### Problem details
Check each line of the data for the string "removing". Report how many have it, and give nothing else.

### Supplied records
+-------+

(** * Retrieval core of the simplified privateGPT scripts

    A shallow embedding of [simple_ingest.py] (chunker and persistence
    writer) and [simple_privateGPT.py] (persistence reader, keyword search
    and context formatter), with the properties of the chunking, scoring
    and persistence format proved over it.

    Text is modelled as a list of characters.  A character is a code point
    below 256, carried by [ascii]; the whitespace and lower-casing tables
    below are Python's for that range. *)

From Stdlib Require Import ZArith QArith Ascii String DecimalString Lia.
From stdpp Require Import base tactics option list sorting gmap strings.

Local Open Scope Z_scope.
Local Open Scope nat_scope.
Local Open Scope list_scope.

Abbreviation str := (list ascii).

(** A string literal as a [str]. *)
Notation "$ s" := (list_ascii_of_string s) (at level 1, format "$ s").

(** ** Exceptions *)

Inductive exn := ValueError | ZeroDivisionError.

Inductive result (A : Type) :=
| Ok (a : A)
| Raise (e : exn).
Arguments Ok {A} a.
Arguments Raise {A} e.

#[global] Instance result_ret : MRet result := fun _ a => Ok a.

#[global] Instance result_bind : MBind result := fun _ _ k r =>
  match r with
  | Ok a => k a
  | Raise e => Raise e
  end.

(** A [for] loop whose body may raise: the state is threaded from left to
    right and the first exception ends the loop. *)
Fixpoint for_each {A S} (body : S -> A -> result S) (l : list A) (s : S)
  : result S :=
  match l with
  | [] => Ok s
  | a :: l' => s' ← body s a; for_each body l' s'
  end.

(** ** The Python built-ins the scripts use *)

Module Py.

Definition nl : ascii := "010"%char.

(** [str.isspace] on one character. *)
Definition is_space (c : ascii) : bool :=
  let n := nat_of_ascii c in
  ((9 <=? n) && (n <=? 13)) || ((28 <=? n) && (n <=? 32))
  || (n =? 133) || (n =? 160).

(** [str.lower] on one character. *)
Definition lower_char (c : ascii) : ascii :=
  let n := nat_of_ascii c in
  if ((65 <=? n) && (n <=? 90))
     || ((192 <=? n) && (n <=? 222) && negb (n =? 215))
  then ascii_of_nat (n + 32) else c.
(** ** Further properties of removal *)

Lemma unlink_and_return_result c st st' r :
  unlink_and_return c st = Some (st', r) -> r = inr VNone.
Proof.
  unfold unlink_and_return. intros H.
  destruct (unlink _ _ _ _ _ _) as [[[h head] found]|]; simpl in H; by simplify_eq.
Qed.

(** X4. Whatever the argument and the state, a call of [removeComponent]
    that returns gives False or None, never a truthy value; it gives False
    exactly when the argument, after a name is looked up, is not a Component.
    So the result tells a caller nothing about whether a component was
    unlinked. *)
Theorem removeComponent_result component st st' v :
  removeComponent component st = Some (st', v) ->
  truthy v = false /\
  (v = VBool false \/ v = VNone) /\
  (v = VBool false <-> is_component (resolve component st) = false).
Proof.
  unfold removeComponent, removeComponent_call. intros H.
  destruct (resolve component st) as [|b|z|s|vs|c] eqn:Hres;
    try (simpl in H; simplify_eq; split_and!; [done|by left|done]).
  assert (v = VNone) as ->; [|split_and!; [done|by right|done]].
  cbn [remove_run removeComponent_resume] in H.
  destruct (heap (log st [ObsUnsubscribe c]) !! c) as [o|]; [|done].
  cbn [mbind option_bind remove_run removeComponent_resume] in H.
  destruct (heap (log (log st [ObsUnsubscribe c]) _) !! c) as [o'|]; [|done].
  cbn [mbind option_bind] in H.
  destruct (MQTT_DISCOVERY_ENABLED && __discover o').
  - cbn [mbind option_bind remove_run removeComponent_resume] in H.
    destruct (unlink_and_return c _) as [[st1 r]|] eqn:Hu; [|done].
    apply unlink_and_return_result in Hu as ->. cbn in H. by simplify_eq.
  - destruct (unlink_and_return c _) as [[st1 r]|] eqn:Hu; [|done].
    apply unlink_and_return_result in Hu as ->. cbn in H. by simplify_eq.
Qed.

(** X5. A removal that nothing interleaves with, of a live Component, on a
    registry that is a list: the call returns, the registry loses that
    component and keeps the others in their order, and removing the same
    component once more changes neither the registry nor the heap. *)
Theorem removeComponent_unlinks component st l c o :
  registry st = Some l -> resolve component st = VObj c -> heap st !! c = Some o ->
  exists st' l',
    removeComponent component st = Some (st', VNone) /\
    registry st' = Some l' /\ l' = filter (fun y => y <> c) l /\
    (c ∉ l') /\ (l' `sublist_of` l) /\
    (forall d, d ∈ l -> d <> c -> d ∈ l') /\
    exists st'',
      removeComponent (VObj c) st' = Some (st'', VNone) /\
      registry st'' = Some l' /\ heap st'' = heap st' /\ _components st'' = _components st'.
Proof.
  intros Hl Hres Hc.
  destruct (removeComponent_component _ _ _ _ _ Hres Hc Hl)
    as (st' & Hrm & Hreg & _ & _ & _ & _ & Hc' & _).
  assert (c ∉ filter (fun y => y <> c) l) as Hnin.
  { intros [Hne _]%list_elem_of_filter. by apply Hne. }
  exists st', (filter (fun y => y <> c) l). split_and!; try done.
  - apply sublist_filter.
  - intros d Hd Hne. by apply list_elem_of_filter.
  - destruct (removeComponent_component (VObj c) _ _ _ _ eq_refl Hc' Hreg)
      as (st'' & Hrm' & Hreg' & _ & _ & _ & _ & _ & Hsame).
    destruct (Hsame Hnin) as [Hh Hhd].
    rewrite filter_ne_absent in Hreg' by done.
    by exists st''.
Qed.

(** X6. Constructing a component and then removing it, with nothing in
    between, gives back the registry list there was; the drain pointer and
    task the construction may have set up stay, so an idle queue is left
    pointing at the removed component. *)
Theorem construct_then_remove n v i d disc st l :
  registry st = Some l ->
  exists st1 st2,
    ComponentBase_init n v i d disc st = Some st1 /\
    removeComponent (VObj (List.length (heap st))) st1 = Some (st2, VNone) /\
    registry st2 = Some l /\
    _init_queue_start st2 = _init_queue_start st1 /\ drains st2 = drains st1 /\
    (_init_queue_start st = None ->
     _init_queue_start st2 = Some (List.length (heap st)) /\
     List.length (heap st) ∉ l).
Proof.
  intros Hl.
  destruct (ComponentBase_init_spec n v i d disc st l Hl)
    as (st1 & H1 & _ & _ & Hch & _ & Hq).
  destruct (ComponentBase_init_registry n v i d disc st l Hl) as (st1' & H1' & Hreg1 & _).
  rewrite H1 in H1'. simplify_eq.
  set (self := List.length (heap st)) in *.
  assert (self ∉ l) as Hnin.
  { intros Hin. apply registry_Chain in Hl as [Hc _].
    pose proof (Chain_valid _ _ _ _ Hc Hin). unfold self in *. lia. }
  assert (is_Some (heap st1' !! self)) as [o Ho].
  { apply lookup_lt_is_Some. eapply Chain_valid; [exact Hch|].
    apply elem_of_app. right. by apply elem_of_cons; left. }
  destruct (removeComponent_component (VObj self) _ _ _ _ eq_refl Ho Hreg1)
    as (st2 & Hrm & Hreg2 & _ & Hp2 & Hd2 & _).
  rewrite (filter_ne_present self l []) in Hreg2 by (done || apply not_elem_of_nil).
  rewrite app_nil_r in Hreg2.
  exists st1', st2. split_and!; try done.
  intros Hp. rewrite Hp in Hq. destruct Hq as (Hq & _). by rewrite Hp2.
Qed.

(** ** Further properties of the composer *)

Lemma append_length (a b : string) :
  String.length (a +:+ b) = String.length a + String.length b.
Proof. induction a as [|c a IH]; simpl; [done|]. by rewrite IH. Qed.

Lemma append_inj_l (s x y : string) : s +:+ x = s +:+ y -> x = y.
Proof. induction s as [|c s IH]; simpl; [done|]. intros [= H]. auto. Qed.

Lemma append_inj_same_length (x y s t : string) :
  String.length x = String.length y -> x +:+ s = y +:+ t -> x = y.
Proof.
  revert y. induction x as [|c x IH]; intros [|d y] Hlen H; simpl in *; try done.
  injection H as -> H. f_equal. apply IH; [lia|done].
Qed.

+-------+

### Problem solution
2